Digital libraries that store scientific publications are becoming increasingly central to the research process. They are not only used for traditional tasks, such as finding and storing research outputs, but also as a source for discovering new research trends or evaluating research excellence. With the current growth of scientific publications deposited in digital libraries, it is no longer sufficient to provide only access to content. To aid research, it is especially important to leverage the potential of text and data mining technologies to improve the process of how research is being done.
This workshop aims to bring together people from different backgrounds who: (a) are interested in analysing and mining databases of scientific publications, (b) develop systems that enable such analysis and mining of scientific databases (especially those who run databases of publications) or (c) who develop novel technologies that improve the way research is being done.

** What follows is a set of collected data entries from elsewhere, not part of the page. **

(* ===== verification/Codec.v ===== *)
(** Typed payloads ([src/codec.go]): registration and dispatch through a codec.

    A codec is what [encoding/json] or the protobuf library makes of a type [T];
    the encoders are third-party, so a codec is a record of its three methods,
    and that decoding inverts encoding is a hypothesis on it. *)

From S2P Require Import Prelude ListLib Types Backoff StoreApi ContainerHeap MemStore MemStoreFacts.
From S2P Require Import MemStoreProps World Recurring RecurringProps Scheduler Worker WorkerProps.
From S2P Require Import SchedulerProps.
Local Open Scope Z_scope.
Local Open Scope go_scope.

(** The [Codec] interface at a payload type: results or the error's text. *)
Record Codec (T : Type) : Type := mkCodec {
  Encode : T → list Byte.byte + string;
  Decode : list Byte.byte → T + string;
  Name : string
}.
Arguments mkCodec {T}.
Arguments Encode {T}.
Arguments Decode {T}.
Arguments Name {T}.

(** Decoding what was encoded gives the value back. *)
Definition faithful {T} (codec : Codec T) : Prop :=
  ∀ v data, Encode codec v = inl data → Decode codec data = inl v.

Section codec.
Context {St H : Type} `{!StoreOps St} {T : Type}.
Variable uuid : nat → string.
Variable ParseStandard : string → (Z → Z) + string.

(** The handler [RegisterTyped] installs. *)
Definition typed_handler (codec : Codec T)
    (h : option Z → T → World St H → outcome * World St H) : Handler St H :=
  λ timeout payload w,
    match Decode codec payload with
    | inr msg => (HReturn (Some (ErrOther ("decode " +:+ Name codec +:+ ": " +:+ msg))), w)
    | inl v => h timeout v w
    end.

Definition RegisterTyped (name : string) (codec : Codec T)
    (h : option Z → T → World St H → outcome * World St H) (s : Scheduler St H) : Scheduler St H :=
  Register name (typed_handler codec h) s.

Definition dispatchTyped (codec : Codec T) (payload : T) (opts : list JobOption)
    : (list JobOption * list Byte.byte) + api_error :=
  match Encode codec payload with
  | inr msg => inr (EncodeError (Name codec) msg)
  | inl data => inl (opts ++ [withCodec (Name codec)], data)
  end.

Definition NowTyped (s : Scheduler St H) (name : string) (codec : Codec T) (payload : T)
    (opts : list JobOption) : GoM (World St H) (string * option api_error) :=
  match dispatchTyped codec payload opts with
  | inr err => gret ("", Some err)
  | inl (opts, data) => Scheduler.Now uuid s name data opts
  end.

Definition AtTyped (s : Scheduler St H) (t : Z) (name : string) (codec : Codec T) (payload : T)
    (opts : list JobOption) : GoM (World St H) (string * option api_error) :=
  match dispatchTyped codec payload opts with
  | inr err => gret ("", Some err)
  | inl (opts, data) => At uuid s t name data opts
  end.

Definition AfterTyped (s : Scheduler St H) (d : Z) (name : string) (codec : Codec T) (payload : T)
    (opts : list JobOption) : GoM (World St H) (string * option api_error) :=
  match dispatchTyped codec payload opts with
  | inr err => gret ("", Some err)
  | inl (opts, data) => After uuid s d name data opts
  end.

Definition EveryTyped (s : Scheduler St H) (d : Z) (name : string) (codec : Codec T) (payload : T)
    (opts : list JobOption) : GoM (World St H) (string * option api_error) :=
  match dispatchTyped codec payload opts with
  | inr err => gret ("", Some err)
  | inl (opts, data) => Every uuid s d name data opts
  end.

Definition CronTyped (s : Scheduler St H) (expr name : string) (codec : Codec T) (payload : T)
    (opts : list JobOption) : GoM (World St H) (string * option api_error) :=
  match dispatchTyped codec payload opts with
  | inr err => gret ("", Some err)
  | inl (opts, data) => Cron uuid ParseStandard s expr name data opts
  end.
End codec.

(** ** Facts *)

Lemma builtin_payload opts j :
  Forall builtin opts → Job.Payload (apply_options opts j) = Job.Payload j.
Proof.
  unfold apply_options. intros Hopts. revert j. induction Hopts as [|opt opts Ho _ IH]; intros j; simpl.
  - done.
  - rewrite IH. by destruct Ho.
Qed.

(** ** Properties *)

Section properties.
Context {St H : Type} `{!StoreOps St, !LawfulStore St} {T : Type}.

(** C37: a typed job reaches its handler unchanged. A value dispatched with
    [AtTyped] under a faithful codec is stored with the codec's name and a
    payload on which the handler [RegisterTyped] installed for the name calls
    the user's function with that very value. *)
Theorem typed_roundtrip (uuid : nat → string) (codec : Codec T)
    (h : option Z → T → World St H → outcome * World St H) (s : Scheduler St H) (t : Z)
    (name : string) (v : T) (opts : list JobOption) (id : string) (w w1 : World St H) :
  faithful codec → Forall builtin opts → wf (w_store w) →
  (∀ data, Encode codec v = inl data →
     ok_job (dispatched uuid (RegisterTyped name codec h s) w t name data
               (opts ++ [withCodec (Name codec)]))) →
  AtTyped uuid (RegisterTyped name codec h s) t name codec v opts w = Some ((id, None), w1) →
  ∃ (j : Job.t) (g : Handler St H), Spec.jobs (abs (w_store w1)) !! id = Some (Spec.job_view j) ∧
    Job.CodecName j = Name codec ∧
    handlers (RegisterTyped name codec h s) !! name = Some g ∧
    ∀ timeout w2, g timeout (Job.Payload j) w2 = h timeout v w2.
Proof.
  intros Hf Hopts Hwf Hok. unfold AtTyped, dispatchTyped. destruct (Encode codec v) as [data|] eqn:He; [|done].
  intros Hat. set (opts' := opts ++ [withCodec (Name codec)]) in *.
  set (s' := RegisterTyped name codec h s) in *.
  assert (Hopts' : Forall builtin opts') by (apply Forall_app; split; [done|by repeat constructor]).
  destruct (At_run uuid s' t name data opts' w Hwf (Hok data eq_refl)) as (id' & err & w' & Hrun & _ & _ & _ & Hres).
  rewrite Hat in Hrun. injection Hrun as <- <- <-. destruct Hres as (-> & _ & _ & Habs & _).
  exists (dispatched uuid s' w t name data opts'), (typed_handler codec h).
  split; [rewrite Habs; apply lookup_insert_eq|]. split.
  - unfold dispatched, apply_options, opts'. by rewrite foldl_snoc.
  - split; [apply lookup_insert_eq|]. intros timeout w2. unfold dispatched.
    rewrite builtin_payload by done. simpl. unfold typed_handler. by rewrite (Hf v data He).
Qed.

(** A value that cannot be encoded is refused with the codec's error before
    anything happens; a stored payload that cannot be decoded makes the attempt
    fail with the codec's error, and the user's function is not called. *)
Theorem typed_errors (uuid : nat → string) (codec : Codec T)
    (h : option Z → T → World St H → outcome * World St H) (s : Scheduler St H) (t d : Z)
    (name emsg dmsg : string) (v : T) (data : list Byte.byte) (opts : list JobOption)
    (w : World St H) (timeout : option Z) :
  Encode codec v = inr emsg → Decode codec data = inr dmsg →
  AtTyped uuid s t name codec v opts w = Some (("", Some (EncodeError (Name codec) emsg)), w) ∧
  EveryTyped uuid s d name codec v opts w = Some (("", Some (EncodeError (Name codec) emsg)), w) ∧
  typed_handler codec h timeout data w =
    (HReturn (Some (ErrOther ("decode " +:+ Name codec +:+ ": " +:+ dmsg))), w).
Proof.
  intros He Hd. unfold AtTyped, EveryTyped, dispatchTyped, typed_handler. by rewrite He, Hd.
Qed.
End properties.

(** A codec for the witnesses: booleans as one byte, [true] alone encodable
    under the second. *)
Definition bool_codec : Codec bool :=
  mkCodec (λ b : bool, inl (if b then [Byte.x01] else [Byte.x00]))
    (λ l, match l with
          | [Byte.x01] => inl true
          | [Byte.x00] => inl false
          | _ => inr "bad length"
          end) "bool".
Definition partial_codec : Codec bool :=
  mkCodec (λ b : bool, if b then inl [] else inr "unsupported") (λ _, inr "bad") "p".

Definition bool_handler : option Z → bool → World Store (list event) → outcome * World Store (list event) :=
  λ _ b w, (HReturn (if b then None else Some (ErrOther "false")), w).

Lemma typed_roundtrip_witness :
  ∃ id w1, AtTyped demo_uuid (RegisterTyped "b" bool_codec bool_handler demo_scheduler) 5 "b"
      bool_codec true [WithPriority PriorityLow] empty_world = Some ((id, None), w1) ∧
    ∃ (j : Job.t) (g : Handler Store (list event)), Spec.jobs (abs (w_store w1)) !! id = Some (Spec.job_view j) ∧
      Job.CodecName j = "bool" ∧
      handlers (RegisterTyped "b" bool_codec bool_handler demo_scheduler) !! "b" = Some g ∧
      ∀ timeout w2, g timeout (Job.Payload j) w2 = bool_handler timeout true w2.
Proof.
  eexists _, _. split; [vm_compute; reflexivity|].
  eapply (typed_roundtrip demo_uuid bool_codec bool_handler demo_scheduler 5 "b" true
            [WithPriority PriorityLow] _ empty_world).
  - intros b data [= <-]. by destruct b.
  - repeat constructor.
  - apply New_wf.
  - intros data _. exact I.
  - vm_compute; reflexivity.
Defined.

Lemma typed_errors_witness :
  AtTyped demo_uuid demo_scheduler 5 "b" partial_codec false [] empty_world =
    Some (("", Some (EncodeError "p" "unsupported")), empty_world) ∧
  EveryTyped demo_uuid demo_scheduler 5 "b" partial_codec false [] empty_world =
    Some (("", Some (EncodeError "p" "unsupported")), empty_world) ∧
  typed_handler partial_codec bool_handler None [] empty_world =
    (HReturn (Some (ErrOther "decode p: bad")), empty_world).
Proof.
  apply (typed_errors demo_uuid partial_codec bool_handler demo_scheduler 5 5 "b" "unsupported" "bad"
           false [] [] empty_world None); reflexivity.
Defined.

The topics of the workshop will be organised around thefollowing themes:
Topics of interest relevant to theme 1 include, but are not limited to:
Topics of interest relevant to theme 2 include, but are not limited to:
Topics of interest relevant to theme 3 include, but are not limited to:
We would like to invite the workshop participants to make use of the CORE publications dataset containing large volume of research publications from a wide variety of research areas. The dataset contains not only full-texts, but also an enriched version of publications’ metadata. The aim is to provide a framework for developing and testing methods and tools addressing the workshop topics. The use of this dataset is not mandatory, however it is encouraged. The dataset is now available through CORE portal here.
The workshop on Mining Scientific Publications aims to bring together researchers, digital library developers and practitioners from government and industry to address the current challenges in the domain of mining scientific publications.
The 1st International Workshop on Mining Scientific Publications was held in conjunction with JCDL 2012. The 2nd run of this workshop was held in conjunction with JCDL 2013. The 3rd run was especially popular and was associated with DL 2014 in London. The 4th run was held together with JCDL 2015. All runs of the workshop have been extremely successful in terms of attracting submissions and participants from leading institutions in the area including Cambridge University, British Library, Elsevier Labs, National Library of Medicine, Library of Congress, University of Pennsylvania (CiteSeerX), Know-Center Graz, University of Athens (OpenAIRE project) and Mendeley.
We invite submissions related to the workshop's topics. Long papers should not exceed 8 pages and short papers should not exceed 4 pages of the ACM style. Furthermore, we welcome demo presentations of systems or methods. A demonstration submission should consist of a maximum two page description of the system, method or tool to be demonstrated.
The ACM proceedings template can be found on the ACM website. Papers should be submitted using the EasyChair system provided here.
Successful submissions will be published in the D-Lib Magazine.
The 1st international workshop on mining scientific publications proceedings are available here.
The 2nd international workshop on mining scientific publications proceedings are available here.
The 3rd International Workshop on Mining Scientific Publications proceedings are available here.
The 4th International Workshop on Mining Scientific Publications proceedings are available here.
Michael Kurtz is an astronomer and computer scientist at the Harvard-Smithsonian Center for Astrophysics in Cambridge, Massachusetts, which he joined after receiving a PhD in Physics from Dartmouth College in 1982. Kurtz is the author or co-author of over 300 technical articles and abstracts on subjects ranging from cosmology and extragalactic astronomy to data reduction and archiving techniques to information systems and text retrieval algorithms.
Kurtz is the founder and project scientist of the Smithsonian/NASA Astrophysics Data System (ADS) for which he won the van Biesbroeck prize of the American Astronomical Society. He has received the Citation research award from the American Society for Information Science; he is a fellow in the astrophysics section of the American Physical Society, and a fellow in the Information, Computing and Communication section of the American Association for the Advancement of Science.
He is on the board of directors of the Classification Society and the board of advisors of Force11. He is the moderator of the astrophysics Instrumentation and Methods section of arXiv, and is an editor of the Journal of the Association for Information Science and Technology.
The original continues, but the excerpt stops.